Argument for: it's nice to know at a glance that a printf() invocation
won't corrupt something horribly, especially if I'm quickly scanning
code during a CVE analysis, and especially if the variable is named as
if it could maybe be a size_t. Do our compilers warn us well enough
now, in practice?
Argument against: it takes up precious columns and focuses attention
away from other things.
Thanks for looking at it!
I think that the variadic calls in the patch are related to functions that
can benefits from -Wformat. Let's focus on those: with the cast one would need
to verify 3 things: variable type, cast and format specifier.
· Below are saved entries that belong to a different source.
(* ===== verification/InstanceText.v ===== *)
(** * Text forms of an instance's settings (instances.rs)

    The env block of the forms, the connect timeout, command lines, and the
    checks of a remote URL. *)

From stdpp Require Import pretty.
From S2P Require Import Prelude Strs Trim Schema External Fixtures Config.
Open Scope string_scope.
Open Scope hub_scope.

Module text.

(** ** The connect timeout *)
Definition parse_connect_timeout (raw : string) : result anyhow (option Z) :=
  let raw := trim raw in
  if is_empty raw then Ok None
  else match config.parse_u64 raw with
  | Some n => Ok (Some n)
  | None => Err (Msg "connect timeout must be a whole number of seconds (0 = no limit)")
  end.

(** ** Env blocks *)
Definition newline : string := bytes [10%N].
(** [str::lines]: the text after the last newline is a line unless it is empty. *)
Definition without_cr (s : string) : string :=
  match str_rev s with
  | String c r => if (byte c =? 13)%N then str_rev r else s
  | EmptyString => s
  end.
Fixpoint lines_fuel (fuel : nat) (s : string) : list string :=
  match fuel with
  | O => []
  | S fuel =>
      if is_empty s then [] else
      match split_once newline s with
      | Some (l, r) => without_cr l :: lines_fuel fuel r
      | None => [s]
      end
  end.
Definition lines (s : string) : list string := lines_fuel (S (String.length s)) s.

Definition name_start (c : Ascii.ascii) : bool := is_ascii_alphabetic c || (byte c =? 95)%N.
Definition name_char (c : Ascii.ascii) : bool := is_ascii_alphanumeric c || (byte c =? 95)%N.
Definition valid_key (key : string) : bool :=
  match key with
  | EmptyString => false
  | String c r => name_start c && str_all name_char r
  end.
(** One line; [i] counts from 1. *)
Definition parse_env_line (i : nat) (raw : string) (map : gmap string string)
    : result anyhow (gmap string string) :=
  let line := trim raw in
  if is_empty line || starts_with "#" line then Ok map
  else match split_once "=" line with
  | None => Err (Msg ("line " +:+ pretty i +:+ ": expected KEY=VALUE"))
  | Some (key, value) =>
      let key := trim key in
      if valid_key key then Ok (<[key := trim value]> map)
      else Err (Msg ("line " +:+ pretty i +:+ ": '" +:+ key +:+
                     "' is not a valid environment variable name"))
  end.
Fixpoint parse_env_lines (i : nat) (ls : list string) (map : gmap string string)
    : result anyhow (gmap string string) :=
  match ls with
  | [] => Ok map
  | l :: ls => let? map := parse_env_line i l map in parse_env_lines (S i) ls map
  end.
Definition parse_env (text : string) : result anyhow (gmap string string) :=
  parse_env_lines 1 (lines text) ∅.

(** A [BTreeMap] is read in the order of its keys. *)
Definition sorted_entries (env : gmap string string) : list (string * string) :=
  merge_sort (by_text fst) (map_to_list env).
Definition render_env (env : gmap string string) : string :=
  String.concat newline (map (λ kv, kv.1 +:+ "=" +:+ kv.2) (sorted_entries env)).

(** ** Command lines *)
Definition parse_command `{Shlex} (line : string) : result anyhow (option string * list string) :=
  match shlex_split (trim line) with
  | None => Err (Msg "could not parse the command line (check your quoting)")
  | Some parts => Ok (head parts, tail parts)
  end.
Definition render_command `{Shlex} (command : option string) (args : list string) : string :=
  let parts := (option_list command ++ args)%list in
  default (String.concat " " parts) (shlex_try_join parts).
Without the cast then only 2 things and the compiler can verify these match via
-Wformat warnings.
With the cast, the compiler only checks that the cast result matches the format,
not whether the cast itself is correct, so I'm in favor of removing the cast,
thoughts?
Yes, I think with -Wformat you get approximately the same level of
protection as with a prototype.
Like the fact that (items->nitem -
items->curitem - maxitems) is unsigned and printed as signed here. :D
Nice catch! ;-)
Maybe we should make the code compile cleanly under
-Wformat-signedness at some point...
That would be similar to using -Wsign-conversion with function
prototypes. Maybe a good idea, but we don't use it, and so we shouldn't
expect it for non-prototype invocations either.